Sunday, December 8, 2013

Abuja carnival: Nigerians decry low turnout



Abuja carnival: Nigerians decry low turnout

… call for proper funding
BABATUNDE JIMOH & CALEB AYANSINA
Unprecedented crowd in the past used to line up the carnival routes of Abuja city to catch glimpse of the best of Nigeria culture on parade during the annual Abuja carnival that was initiated by Olusegun Obasanjo’s regime to promote Nigeria tourism.
But that  crowd was missing this year as the 9th edition of the Abuja Carnival took place in the nation’s capital with less than 20 states of the federation participating.
As the contingents marched through the carnival routes in well cut-to-fit costumes, exciting gyration, fantastic colours and sparkling steel drums, there was handful of Nigerians and foreign tourists on hand to part take in the festival aimed at creating a platform for the 100 years commemoration of the amalgamation of Nigeria’s Northern Protectorate and Southern Protectorate by the then British Governor, Sir Lord Lugard in 1914.
In the past editions of the carnival, the participating states showcased many innovations to the delight of Nigerians and foreigners, who danced unhindered through the length and breadth of Abuja.
It  was  ironical that  the number of  states that participated had dropped from the thirty five states  that took part in the first edition  to  less than twenty  in this year’s edition with the theme “ A People for a Century, A People Forever”
Declaring the Carnival open in Abuja, the Minister of Tourism, Culture and National Orientation, Chief Edem Duke, noted that this year celebration was special because it spiced up 100 years of amalgamation of Nigeria as an indivisible nation.
He said: “The convergence of the 36 states of the Federation and the pursuance of this carnival as a common goal is therefore a symbolic demonstration of the ties that bind us together as a people and the vigour with which we have maintained our unity for a century in spite of the challenges of nation-building”.
The low turn out of the crowd did not stop the  participating states  from parading the  selected routes  from Old Parade Ground, Festival Road and Independence Road in a colourful street parade  before moving into the Eagles square to entertain dignitaries.
The crowd of people and invited dignitaries that had waited patiently all the day for the cultural floats where treated to different cultural offerings by the participating states and foreign countries, which each state interpreting the theme of the carnival in terms of their dance choreography, costumes, dance styles and movements, floats and music to suit their tempo and mood as the ceremony unfolded.
Some of the participants called on the Federal Government to ensure proper sensitization of the public before holding subsequent Abuja Carnival.
Those who spoke under condition of unanimity said that poor publicity had over the years hindered the growth of the event.
Mr.  Bala Shuaib, an Abuja resident, disclosed that the carnival could generate a lot of money if handled properly.
“Since the inception of the carnival, we just wake up to see the street blocked without prior information.

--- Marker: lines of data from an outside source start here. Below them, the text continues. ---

(** C9: [getConnectedPlatforms] turns the payload into one record per
    account, in payload order, with the account's id and name and the icon
    and category of the platform the account is listed under; a platform
    with two accounts gives two such records; a rejected call gives the
    empty sequence. *)
Theorem getConnectedPlatforms_flattens api log :
  (forall data,
     get_connected api "/platforms/connected" = Fulfilled data ->
     (getConnectedPlatforms api log).1 = Fulfilled (flatten_spec data)
     /\ length (flatten_spec data) =
        sum_list (map (fun item => length (Connected.accounts item)) data)
     /\ (forall r, r ∈ flatten_spec data <->
           exists item account,
             item ∈ data /\ account ∈ Connected.accounts item
             /\ Platform.id r = Account.id account
             /\ Platform.name r = Account.name account
             /\ Platform.icon r = BackendPlatform.icon (Connected.platform item)
             /\ Platform.category r = BackendPlatform.category (Connected.platform item)))
  /\ (forall p a1 a2,
        get_connected api "/platforms/connected" =
          Fulfilled [Connected.mk p [a1; a2]] ->
        (getConnectedPlatforms api log).1 =
        Fulfilled [Platform.mk (Account.id a1) (Account.name a1)
                               (BackendPlatform.icon p) (BackendPlatform.category p);
                   Platform.mk (Account.id a2) (Account.name a2)
                               (BackendPlatform.icon p) (BackendPlatform.category p)])
  /\ (forall e,
        get_connected api "/platforms/connected" = Rejected e ->
        (getConnectedPlatforms api log).1 = Fulfilled []).
Proof.
  split; [|split].
  - intros data H. split; [|split].
    + settle_with H. rewrite nested_forEach_flatten. reflexivity.
    + apply flatten_spec_length.
    + intros r. rewrite flatten_spec_elem. split.
      * intros (item & account & Hitem & Haccount & ->).
        exists item, account. cbn. auto 10.
      * intros (item & account & Hitem & Haccount & Hid & Hname & Hicon & Hcat).
        exists item, account. split; [exact Hitem|]. split; [exact Haccount|].
        destruct r as [i n ic c]. cbn in *. subst. reflexivity.
  - intros p a1 a2 H. settle_with H. reflexivity.
  - intros e H. settle_with H. reflexivity.
Qed.

(** C10: when the connect call is fulfilled, the result's [platformId] is
    the response's [platform_id], which a backend may choose different from
    the argument; when it is rejected, the result's [platformId] is the
    argument. *)
Theorem platformId_comes_from_response api platformId credentials apiCredentials log :
  (forall data,
     post_connect api ("/platforms/" +:+ platformId +:+ "/connect")
       (CredentialsBody credentials) = Fulfilled data ->
     exists r, (connectWithCredentials api platformId credentials log).1 = Fulfilled r
       /\ ConnectionResult.platformId r = BackendConnectionResponse.platform_id data)
  /\ (forall data,
        post_connect api ("/platforms/" +:+ platformId +:+ "/connect")
          (ApiKeyBody (ApiKeyCredentials.apiKey apiCredentials)
                      (ApiKeyCredentials.apiSecret apiCredentials)) = Fulfilled data ->
        exists r, (connectWithApiKey api platformId apiCredentials log).1 = Fulfilled r
          /\ ConnectionResult.platformId r = BackendConnectionResponse.platform_id data)
  /\ (exists r,
        (connectWithCredentials (Samples.renaming Err Credentials) "binance"
           credentials log).1 = Fulfilled r
        /\ ConnectionResult.platformId r <> "binance")
  /\ (exists r,
        (connectWithApiKey (Samples.renaming Err Credentials) "binance"
           apiCredentials log).1 = Fulfilled r
        /\ ConnectionResult.platformId r <> "binance")
  /\ (forall e,
        post_connect api ("/platforms/" +:+ platformId +:+ "/connect")
          (CredentialsBody credentials) = Rejected e ->
        exists r, (connectWithCredentials api platformId credentials log).1 = Fulfilled r
          /\ ConnectionResult.platformId r = platformId)
  /\ (forall e,
        post_connect api ("/platforms/" +:+ platformId +:+ "/connect")
          (ApiKeyBody (ApiKeyCredentials.apiKey apiCredentials)
                      (ApiKeyCredentials.apiSecret apiCredentials)) = Rejected e ->
        exists r, (connectWithApiKey api platformId apiCredentials log).1 = Fulfilled r
          /\ ConnectionResult.platformId r = platformId).
Proof.
  split; [|split; [|split; [|split; [|split]]]].
  - intros data H. eexists. split.
    + apply connectWithCredentials_fulfilled. exact H.
    + reflexivity.
  - intros data H. eexists. split.
    + apply connectWithApiKey_fulfilled. exact H.
    + reflexivity.
  - eexists. split; [reflexivity | discriminate].
  - eexists. split; [reflexivity | discriminate].
  - intros e H. eexists. split.
    + eapply connectWithCredentials_rejected. exact H.
    + reflexivity.
  - intros e H. eexists. split.
    + eapply connectWithApiKey_rejected. exact H.
    + reflexivity.
Qed.

End PlatformServiceFacts.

This has always been the problem. It is high time things are done the right way.’’
For Nigerians and some selected countries, the Durbar and the Boat regatta events   will remain indelible in their minds as some northern states, particularly Niger and Kaduna, tried to out do one another with the large contingents of horses, camels and elephant.
The Speaker of Nigeria’s House of Representatives, Alhaji Aminu Tambuwal, who witnessed the Durbar as a great celebration, which has survived since the colonial era to become a cultural tourism event being celebrated today across the country as one of the nation’s cultural icons.
The boat regatta remained an indispensable event of the carnival as riverian states compete with each other at the Jabi Lake, venue of the event.
Kogi, Taraba, Rivers, Bayelsa and Anambra that participated in the competition displayed their skills and dexterity in boat handling under high speed to the delight of the crowd.
Other events that could have been used to project the country’s tourism properly were the traditional cuisine, traditional hairdo and masquerade.
Nigeria has a rich and unique masking tradition which dates back to centuries of its evolutions. Masquerades are found in virtually all communities in the country and are seen as spirits which represents the communication links between the living and the dead.
When confronted with the low turn out  at the events, one of the organizers said  the Minister for Tourism Edem Duke, can not be held responsible  for the lack of  publicity as the budget for the  festival was not released few days to the  opening.
“How do you want the planning committee to perform without money? We just pray and hope that the promises made by the executive and the legislature to support the festival will be fulfilled next year.
The member added “ Tambuwal  said the Abuja carnival has created awareness, national understanding, social appreciation, and national co-habitation…Therefore,  they will  continue to support it in every way possible in order for it to boost the socio-cultural and economic development of the country, as it has proved a potent force for good over the years.”